> [Material shown]:
(** * trans_shm.c: the shared-memory transport of mooshika

    A shallow embedding of [src/trans_shm.c].  The C heap is a finite map
    from block addresses to typed blocks, the calls into the operating
    system (malloc, shmget, shmat, semget, semop, the pthread calls that
    return a status) take their results from a script carried by the world,
    and everything a peer or a caller can observe (semaphore operations,
    stores into the shared segment, callbacks, allocator and lock calls) is
    appended to a trace.  Each C function is a computation in a small
    state-and-error monad and is written statement by statement. *)

From Stdlib Require Import ZArith List Lia.
From stdpp Require Import base option list gmap.

#[local] Open Scope Z_scope.

(** ** Constants of the source *)

Definition SHM_KEY : Z := 4213.
Definition SHM_SIZE : Z := 100 * 1024 * 1025.
Definition SHM_SEM_KEY : Z := 4241.
Definition SERVER_SEND_SEM_KEY : Z := 4242.
Definition CLIENT_SEND_SEM_KEY : Z := 4243.
Definition RECV_SEM : Z := 0.
Definition SEND_SEM : Z := 1.
Definition SHM_SEM : Z := 2.

(** errno.h and sys/ipc.h values used by the file (Linux). *)
Definition ENOMEM : Z := 12.
Definition EINVAL : Z := 22.
Definition IPC_CREAT : Z := 512.
Definition SHM_FLAGS : Z := Z.lor 438 IPC_CREAT.

(** ** Values *)

Abbreviation loc := positive.
(** * Domain decomposition and all-to-all exchange of gaepsi2 ([src/domain.py])

    A shallow embedding of [Rotator], [Layout] and [GridND] and the
    properties of them that the specification states.

    Conventions of the embedding.
    - Particle coordinates, grid edges and support radii are exact rationals
      ([Q]); the outputs of the kernel (bin indices, counts, indices) are
      integers, so all results are compared with Leibniz equality. The
      code computes in 64-bit floats: its comparisons are exact, its
      sums, differences and remainders are rounded where the embedding
      is exact. A statement about the endpoints [x - r] and [x + r] of a
      support is a statement about the exact endpoints; with a support
      radius of 0 the two agree.
    - numpy's fixed-width integers are [Z] with the wrap-around written out
      ([int16] for the ['i2'] arrays [sil]/[sir], [int32] for [dims],
      [counts] and the offsets).
    - Python exceptions are the constructors of [exn]; a computation that
      can raise returns an [outcome].
    - The process group is a list indexed by rank; a collective call is a
      function of the arguments of all ranks. *)

From Stdlib Require Import String ZArith QArith Qround List Lia Permutation Bool.
Import ListNotations.

Open Scope Z_scope.

(** ** Exceptions and the error monad *)

Inductive exn : Type :=
| AssertionError
| TypeError (observed : list string)
| IndexError
| ValueError
| MPIError.

Inductive outcome (T : Type) : Type :=
| Ok (x : T)
| Raise (e : exn).

Arguments Ok {T} x.
Arguments Raise {T} e.

Definition bind {T U : Type} (c : outcome T) (k : T -> outcome U) : outcome U :=
  match c with
  | Ok x => k x
  | Raise e => Raise e
  end.

Notation "'do' x <- c ; k" := (bind c (fun x => k))
  (at level 10, x name, c at level 100, k at level 200).
Notation "'do' ' p <- c ; k" := (bind c (fun x => match x with p => k end))
  (at level 10, p pattern, c at level 100, k at level 200).

Definition assert (b : bool) : outcome unit :=
  if b then Ok tt else Raise AssertionError.

(** Runs [f] on every element, left to right; the first exception wins. *)
Fixpoint mapM {T U : Type} (f : T -> outcome U) (l : list T) : outcome (list U) :=
  match l with
  | [] => Ok []
  | x :: t => do y <- f x; do ys <- mapM f t; Ok (y :: ys)
  end.

(** ** Fixed-width integers *)

Definition wrap (w : Z) (z : Z) : Z := (z + 2 ^ (w - 1)) mod 2 ^ w - 2 ^ (w - 1).
Definition int16 : Z -> Z := wrap 16.
Definition int32 : Z -> Z := wrap 32.

(** ** numpy helpers used by [GridND] *)

Module numpy.

(** [numpy.remainder] on floats, for a divisor different from zero: the
    result has the sign of the divisor. The exact value lies in [0, l)
    for a positive [l]; the float result is rounded and can be [l]
    itself, so nothing below relies on its being less than [l]. *)
Definition remainder (x l : Q) : Q := (x - inject_Z (Qfloor (x / l)) * l)%Q.
Definition GlobalRandomValue (st : RandomState) : Z * RandomState :=
  let '(v, rng) := mt19937_64_next (global_rng st) in
  (v, MkRandomState (module_rng st) rng).

Definition ConvertValueForDistribution (hlo : HloInstruction)
    (operand_to_generator : HloToElementGeneratorMap) (index : Index)
    (raw_value : Value) : Outcome Value :=
  op0 ← operand hlo 0;
  g0 ← generator_at operand_to_generator op0;
  a_or_mean ← g0 index;
  op1 ← operand hlo 1;
  g1 ← generator_at operand_to_generator op1;
  b_or_sigma ← g1 index;
  let elem_prim_ty := element_type (shape hlo) in
  elem_ir_ty ← PrimitiveTypeToIrType elem_prim_ty;
  let is_float := match elem_ir_ty with FPTy _ => true | _ => false end in
  (* Convert raw integer to float in range [0, 1) if the element is a
     float. *)
  elem_value ←
    (if is_float then
       match getType raw_value with
       | IntegerTy raw_value_size_in_bits =>
           if negb ((raw_value_size_in_bits =? 32)
                    || (raw_value_size_in_bits =? 64)) then Aborts
           else
             let ty := if raw_value_size_in_bits =? 32
                       then FPTy FloatTy else FPTy DoubleTy in
             v ← CreateUIToFP raw_value ty;
             exp2 ← ConstantFP ty
                      (binary_normalize 53 1024 1 raw_value_size_in_bits false);
             v ← CreateFDiv v exp2;
             if IrType_eqb elem_ir_ty (getType v) then Ok v
             else CreateFPTrunc v elem_ir_ty
       | _ => Aborts
       end
     else Ok raw_value);
  (* Convert the value for the requested distribution. *)
  match random_distribution hlo with
  | RNG_UNIFORM =>
      if is_float then
        range ← CreateFSub b_or_sigma a_or_mean;
        scaled ← CreateFMul range elem_value;
        CreateFAdd scaled a_or_mean
      else
        (* a + raw_value % range, biased when range is not a power of 2 *)
        range ← CreateSub b_or_sigma a_or_mean;
        r ← CreateURem elem_value range;
        CreateAdd a_or_mean r
  | RNG_NORMAL =>
      two ← ConstantFP elem_ir_ty (double_of_Z 2);
      two_u ← CreateFMul two elem_value;
      r ← EmitErfcInv elem_prim_ty two_u;
      scaled ← CreateFMul r b_or_sigma;
      CreateFAdd scaled a_or_mean
  | RNG_INVALID =>
      Fails (InvalidArgument "unhandled distribution RNG_INVALID")
  end.

(** The number of elements in each 128 bit sample; [LOG(FATAL)] for a type
    the random operation does not support. *)
Definition GetNumberOfElementsPerPhiloxRngSample (elem_prim_ty : PrimitiveType)
  : Outcome Z :=
  match elem_prim_ty with
  | U32 | S32 | F32 | F16 => Ok 4
  | U64 | S64 | F64 => Ok 2
  | _ => Aborts
  end.

(** Modelled from the spec: [llvm_ir::SplitInt64ToInt32s] and
    [llvm_ir::UMulLowHigh32] of llvm_util.cc, which is not among the
    sources: the low and the high 32-bit word of a 64-bit value, and the
    "multiply-high-low" step, the two words of the 64-bit product of two
    32-bit values. *)
Definition SplitInt64ToInt32s (value_64bits : Value) : Outcome (Value * Value) :=
  low_32bits ← CreateTrunc value_64bits (IntegerTy 32);
  shifted ← CreateLShr value_64bits (VInt 64 32);
  high_32bits ← CreateTrunc shifted (IntegerTy 32);
  Ok (low_32bits, high_32bits).

Definition UMulLowHigh32 (src0 src1 : Value) : Outcome (Value * Value) :=
  src0_64 ← CreateZExt src0 (IntegerTy 64);
  src1_64 ← CreateZExt src1 (IntegerTy 64);
  mul_64 ← CreateMul src0_64 src1_64;
  SplitInt64ToInt32s mul_64.

(** The four counters and the two key words of the generator. *)
Record PhiloxState : Type := MkPhiloxState {
  counter_0 : Value; counter_1 : Value; counter_2 : Value; counter_3 : Value;
  key_0 : Value; key_1 : Value
}.

(** A single round of computation of the counter values, and the raising
    of the key. *)
Definition philox_round (s : PhiloxState) : Outcome PhiloxState :=
  let philoxW32A := VInt 32 2654435769 in      (* 0x9E3779B9 *)
  let philoxW32B := VInt 32 3144134277 in      (* 0xBB67AE85 *)
  let philoxM4xW32A := VInt 32 3528531795 in   (* 0xD2511F53 *)
  let philoxM4xW32B := VInt 32 3449720151 in   (* 0xCD9E8D57 *)
  '(lo0, hi0) ← UMulLowHigh32 philoxM4xW32A (counter_0 s);
  '(lo1, hi1) ← UMulLowHigh32 philoxM4xW32B (counter_2 s);
  t0 ← CreateXor (counter_1 s) (key_0 s);
  c0 ← CreateXor hi1 t0;
  t2 ← CreateXor (counter_3 s) (key_1 s);
  c2 ← CreateXor hi0 t2;
  k0 ← CreateAdd (key_0 s) philoxW32A;
  k1 ← CreateAdd (key_1 s) philoxW32B;
  Ok (MkPhiloxState c0 lo1 c2 lo0 k0 k1).
(** The scaled magnitude of the finite number with mantissa [m] and
    exponent [e]. *)
Definition mag (m : positive) (e : Z) : Z := Zpos m * 2 ^ (e + 1074).

Definition is_nanSF (x : spec_float) : bool :=
  match x with S754_nan => true | _ => false end.

(** [Math.round] on the embedding: [floor (v + 1/2)], the infinities
    left alone. *)
Definition round_ord (v : Z) : Z :=
  if ord_inf <=? Z.abs v then v
  else (v + ord_half) / ord_one * ord_one.

(** [SFsigned true x]: [x] is NaN, a zero, or carries the minus sign;
    [SFsigned false x]: [x] is NaN, a zero, or carries the plus sign. *)
Definition SFsigned (sg : bool) (x : spec_float) : Prop :=
  match x with
  | S754_nan | S754_zero _ => True
  | S754_infinity s | S754_finite s _ _ => s = sg
  end.

Definition SFzero (x : spec_float) : Prop :=
  match x with S754_zero _ => True | _ => False end.

Definition signed (sg : bool) (x : float) : Prop := SFsigned sg (Prim2SF x).

Definition is_zeroP (x : float) : Prop := SFzero (Prim2SF x).

(** A finite number with the plus sign: the base prices, 10 and 100. *)
Definition pos_finite (c : float) : Prop :=
  exists m e, Prim2SF c = S754_finite false m e.

Definition finite (c : float) : Prop :=
  exists s m e, Prim2SF c = S754_finite s m e.

End FloatOrder.

Import FloatOrder.

(** ** The correlation loop, pair by pair *)

Module Loop.

#[local] Open Scope float_scope.


(** The accumulators of the loop run on the swapped arguments. *)
Definition swap_sums (s : sums) : sums :=
  {| numerator := numerator s;
     denominator1 := denominator2 s;
     denominator2 := denominator1 s |}.

End Loop.

Import Loop.

(** * Properties *)

(** ** Facts about binary64 arithmetic *)

Module FloatFacts.

#[local] Open Scope Z_scope.

(** Case analysis on every sign bit the goal branches on. *)
Ltac sign_cases :=
  repeat match goal with
    | |- context [cond_Zopp ?s _] =>
        destruct s; cbn [cond_Zopp negb SFsigned SFzero]
    | |- context [match ?s with true => _ | false => _ end] =>
        destruct s; cbn [cond_Zopp negb SFsigned SFzero]
    end.

Lemma ord_inf_pos : 0 < ord_inf.
Proof. unfold ord_inf. apply Z.pow_pos_nonneg; lia. Qed.

Lemma ord_half_pos : 0 < ord_half.
Proof. unfold ord_half. apply Z.pow_pos_nonneg; lia. Qed.

Lemma ord_one_half : ord_one = 2 * ord_half.
Proof.
  unfold ord_one, ord_half. rewrite <- Z.pow_succ_r by lia. reflexivity.
Qed.

Lemma ord_one_lt_inf : ord_one < ord_inf.
Proof. unfold ord_one, ord_inf. apply Z.pow_lt_mono_r; lia. Qed.

Lemma digits2_pos_bounds (m : positive) :
  2 ^ (Zpos (digits2_pos m) - 1) <= Zpos m < 2 ^ Zpos (digits2_pos m).
Proof.
  induction m as [m IH | m IH |]; cbn [digits2_pos].
  - rewrite Pos2Z.inj_succ.
    replace (Z.succ (Zpos (digits2_pos m)) - 1) with (Z.succ (Zpos (digits2_pos m) - 1)) by lia.
    rewrite !Z.pow_succ_r by lia. lia.
  - rewrite Pos2Z.inj_succ.
    replace (Z.succ (Zpos (digits2_pos m)) - 1) with (Z.succ (Zpos (digits2_pos m) - 1)) by lia.
    rewrite !Z.pow_succ_r by lia. lia.
  - cbn. lia.
Qed.

(** What validity says of a finite number [+-m*2^e]. *)
Lemma bounded_inv (m : positive) (e : Z) :
  bounded prec emax m e = true ->
  -1074 <= e <= 971 /\ Zpos m < 2 ^ 53 /\ (e = -1074 \/ 2 ^ 52 <= Zpos m).
Proof.
  unfold bounded, canonical_mantissa, fexp, SpecFloat.emin, prec, emax.
  rewrite andb_true_iff, Z.eqb_eq, Z.leb_le.
  intros [Hc He].
  pose proof (digits2_pos_bounds m) as [Hlo Hhi].
  set (d := Zpos (digits2_pos m)) in *.
  assert (Hd : d <= 53 /\ (e = -1074 \/ d = 53)) by lia.
  destruct Hd as [Hd53 Hd].
  split; [lia|]. split.
  - apply Z.lt_le_trans with (1 := Hhi). apply Z.pow_le_mono_r; lia.
  - destruct Hd as [->|Hd]; [now left|right].
    rewrite Hd in Hlo. exact Hlo.
Qed.

Lemma mag_bounds m e :
  bounded prec emax m e = true -> 0 < mag m e < ord_inf.
Proof.
  intros H. apply bounded_inv in H. destruct H as (He & Hm & _).
  unfold mag, ord_inf.
  assert (Hp : 0 < 2 ^ (e + 1074)) by (apply Z.pow_pos_nonneg; lia).
  split; [lia|].
  apply Z.lt_le_trans with (2 ^ 53 * 2 ^ (e + 1074)).
  - apply Z.mul_lt_mono_pos_r; assumption.
  - rewrite <- Z.pow_add_r by lia. apply Z.pow_le_mono_r; lia.
Qed.

Lemma mag_lt m1 e1 m2 e2 :
  bounded prec emax m1 e1 = true -> bounded prec emax m2 e2 = true ->
  e1 < e2 -> mag m1 e1 < mag m2 e2.
Proof.
  intros H1 H2 Hlt.
  apply bounded_inv in H1. destruct H1 as (He1 & Hm1 & _).
  apply bounded_inv in H2. destruct H2 as (He2 & _ & Hn2).
  destruct Hn2 as [Hn2|Hn2]; [lia|].
  unfold mag.
  assert (Hp1 : 0 < 2 ^ (e1 + 1074)) by (apply Z.pow_pos_nonneg; lia).
  assert (Hp2 : 0 < 2 ^ (e2 + 1074)) by (apply Z.pow_pos_nonneg; lia).
  apply Z.lt_le_trans with (2 ^ 53 * 2 ^ (e1 + 1074)).
  - apply Z.mul_lt_mono_pos_r; assumption.
  - apply Z.le_trans with (2 ^ 52 * 2 ^ (e2 + 1074)).
    + rewrite <- !Z.pow_add_r by lia. apply Z.pow_le_mono_r; lia.
    + apply Z.mul_le_mono_nonneg_r; lia.
Qed.

Lemma mag_compare m1 e1 m2 e2 :
  bounded prec emax m1 e1 = true -> bounded prec emax m2 e2 = true ->
  match e1 ?= e2 with
  | Lt => Lt
  | Gt => Gt
  | Eq => Pos.compare_cont Eq m1 m2
  end = (mag m1 e1 ?= mag m2 e2).
Proof.
  intros H1 H2. destruct (Z.compare_spec e1 e2) as [Heq|Hlt|Hgt].
  - subst e2. unfold mag.
    apply bounded_inv in H1. destruct H1 as (He1 & _).
    rewrite <- Zmult_compare_compat_r
      by (apply Z.lt_gt, Z.pow_pos_nonneg; lia).
    reflexivity.
  - symmetry. apply Z.compare_lt_iff. now apply mag_lt.
  - symmetry. apply Z.compare_gt_iff. now apply mag_lt.
Qed.

Lemma SFord_bounds x :
  valid_binary x = true -> - ord_inf <= SFord x <= ord_inf.
Proof.
  pose proof ord_inf_pos as H0.
  destruct x as [s|s| |s m e]; cbn [SFord valid_binary]; intros H.
  - lia.
  - destruct s; cbn [cond_Zopp]; lia.
  - lia.
  - apply mag_bounds in H. fold (mag m e). destruct s; cbn [cond_Zopp]; lia.
Qed.

(** The order embedding: comparison of valid non-NaN numbers is
    comparison of their images. *)
Lemma SFcompare_ord x y :
  valid_binary x = true -> valid_binary y = true ->
  is_nanSF x = false -> is_nanSF y = false ->
  SFcompare x y = Some (SFord x ?= SFord y).
Proof.
  pose proof ord_inf_pos as H0.
  intros Hx Hy Nx Ny.
  destruct x as [sx|sx| |sx mx ex]; try discriminate Nx;
  destruct y as [sy|sy| |sy my ey]; try discriminate Ny;
  cbn [SFcompare SFord valid_binary] in *;
  try (pose proof (mag_bounds _ _ Hx) as Bx; fold (mag mx ex));
  try (pose proof (mag_bounds _ _ Hy) as By; fold (mag my ey));
  f_equal; try reflexivity; symmetry.
  1-7: solve [ sign_cases;
               first [ apply Z.compare_eq_iff; lia
                     | apply Z.compare_lt_iff; lia
                     | apply Z.compare_gt_iff; lia ] ].
  destruct sx, sy; cbn [cond_Zopp].
  - rewrite Z.compare_opp. rewrite <- (mag_compare my ey mx ex) by assumption.
    rewrite (Z.compare_antisym ex ey), (ZC4 my mx).
    destruct (ex ?= ey); reflexivity.
  - apply Z.compare_lt_iff; lia.
  - apply Z.compare_gt_iff; lia.
  - symmetry. now apply mag_compare.
Qed.
(** * NYC collisions ETL job: a shallow embedding of [etl_job.py]

    The job reads a watermark document from object storage, pages through
    the Socrata API, transforms the batch with Spark column expressions,
    bulk-loads it into the warehouse and advances the watermark.

    The third-party systems the job talks to (S3, HTTP, Spark, Redshift) are
    modelled explicitly:
    - Python [str] values are Rocq strings (8-bit code points);
    - a JSON record as delivered by the API is a [gmap string value];
    - a Spark DataFrame is a list of column names and a list of rows, a row
      being a [gmap string value] in which a missing key reads as SQL NULL;
    - Spark runs with its default, non-ANSI settings: an [int] is a 32-bit
      value whose arithmetic wraps around and a cast of an unparseable
      string yields NULL;
    - the calendar, floating-point and JSON rendering functions of Spark are
      fields of an [Engine] record, since nothing here depends on them. *)

From Stdlib Require Import ZArith String Ascii List Bool Lia.
From stdpp Require Import base option list sorting gmap strings pretty.

Import ListNotations.
Local Open Scope string_scope.
Local Open Scope list_scope.
Local Open Scope Z_scope.

(** ** config.py *)

Module Config.
Definition CONFIG_BUCKET : string := "nyc-collisions-ecc".
Definition CONFIG_FILE_KEY : string := "config/last_collision_date.json".
Definition LOGS_BUCKET : string := "nyc-collisions-ecc".
Definition LOGS_KEY_PREFIX : string := "logs/".
Definition DATA_BUCKET : string := "nyc-collisions-ecc".
Definition PROCESSED_DATA_PREFIX : string := "processed_data".
Definition BASE_URL : string :=
  "https://data.cityofnewyork.us/resource/h9gi-nx95.json".
Definition LIMIT : Z := 50000.
Definition REDSHIFT_IAM_ROLE : string :=
  "arn:aws:iam::340752835797:role/service-role/AmazonRedshift-CommandsAccessRole-20241204T130545".
Definition REDSHIFT_TABLE : string := "public.collisions".
End Config.
Lemma chat_keeps_last_five_witness :
  (length (context_history
             (fst (fst (@chat Fixtures.plain_nltk MoreFixtures.two_docs_db
                          {| context_history := ["a"; "b"; "c"; "d"; "e"];
                             store := Fixtures.empty_store |} "rain"))))
   <= max_context_length)%nat
  /\ last (context_history
             (fst (fst (@chat Fixtures.plain_nltk MoreFixtures.two_docs_db
                          {| context_history := ["a"; "b"; "c"; "d"; "e"];
                             store := Fixtures.empty_store |} "rain"))))
     = Some "rain"
  /\ context_history
       (fst (fst (@chat Fixtures.plain_nltk MoreFixtures.two_docs_db
                    {| context_history := ["a"; "b"; "c"; "d"; "e"];
                       store := Fixtures.empty_store |} "rain")))
     `suffix_of` (["a"; "b"; "c"; "d"; "e"] ++ ["rain"])
  /\ store (fst (fst (@chat Fixtures.plain_nltk MoreFixtures.two_docs_db
                        {| context_history := ["a"; "b"; "c"; "d"; "e"];
                           store := Fixtures.empty_store |} "rain")))
     = Fixtures.empty_store.
Proof.
  apply (@SessionFacts.chat_keeps_last_five Fixtures.plain_nltk MoreFixtures.two_docs_db
           {| context_history := ["a"; "b"; "c"; "d"; "e"];
              store := Fixtures.empty_store |} "rain").
  simpl. unfold max_context_length. lia.
Defined.

(** A turn of the conversation on a store that finds two documents: the
    oldest of six queries is dropped and the better document comes
    first. *)
Example chat_sample :
  context_history
    (fst (fst (@chat Fixtures.plain_nltk MoreFixtures.two_docs_db
                 {| context_history := ["a"; "b"; "c"; "d"; "e"];
                    store := Fixtures.empty_store |} "rain")))
  = ["b"; "c"; "d"; "e"; "rain"]
  /\ match snd (@chat Fixtures.plain_nltk MoreFixtures.two_docs_db
                  {| context_history := ["a"; "b"; "c"; "d"; "e"];
                     store := Fixtures.empty_store |} "rain") with
     | Ok answer => PyStr.str_in "Rainfall" answer = true
                    /\ PyStr.str_in "Snow" answer = false
     | Raise _ => False
     end.
Proof. vm_compute. repeat split. Qed.

End Samples.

> [Exercise objective]:
Your answer should be exactly the lines of the data above, from the first through the line containing "system (malloc, shmget, shmat, semget, semop, the".

> [Your solution]:
(** * trans_shm.c: the shared-memory transport of mooshika

    A shallow embedding of [src/trans_shm.c].  The C heap is a finite map
    from block addresses to typed blocks, the calls into the operating
    system (malloc, shmget, shmat, semget, semop, the pthread calls that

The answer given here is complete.